_Activity_
Could you count the lines in the listing that include the word "stack"? Give only the number.

_Stored data_
Lemma sample_woken_kept : wakeups_kept sample_woken.
Proof.
  apply wake_kept; [apply sample_waiting_wf|done|]. intros k (e & He & _ & Hf). exfalso.
  assert (∃ e0, table_entries (table (get_table sample_waiting)) = <[1%N := (1%N, e0)]> ∅
    ∧ ∀ d, load (entry_ready_flag e0 d) (flags (shared (get_table sample_waiting))) = false)
    as (e0 & Hes & Hno) by (eexists; split; [vm_compute; reflexivity|by intros []]).
  rewrite Hes in He. apply lookup_insert_Some in He as [[_ ?]|[_ He]]; [|done]. simplify_eq.
  by rewrite Hno in Hf.
Qed.

Lemma finish_call_settles_what_it_owes_witness :
  table_wf (get_table sample_woken) ∧
  let owed := pending_notifications (stack sample_woken)
    ++ [{| pn_identity := {| id := 3; generation := 3 |}; pn_direction := Write;
           pn_waiter := waiter_new 6 Send 8 |}] in
  ∃ n outs env s',
    finish_call (E:=unit) tt effects_empty
      [{| pn_identity := {| id := 3; generation := 3 |}; pn_direction := Write;
          pn_waiter := waiter_new 6 Send 8 |}] sample_woken = (Ok env, s')
    ∧ messages s' = messages sample_woken
        ++ (abort_of (stack sample_woken) <$> take n owed) ++ (select_of <$> outs).
Proof.
  split; [apply sample_woken_wf|]. intros owed.
  destruct (finish_call_settles_what_it_owes (E:=unit) tt effects_empty
    [{| pn_identity := {| id := 3; generation := 3 |}; pn_direction := Write;
        pn_waiter := waiter_new 6 Send 8 |}] sample_woken sample_woken_wf)
    as (n & outs & env & s' & Hf & Hm & _).
  exists n, outs, env, s'. split; [exact Hf|exact Hm].
Defined.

_Response_
2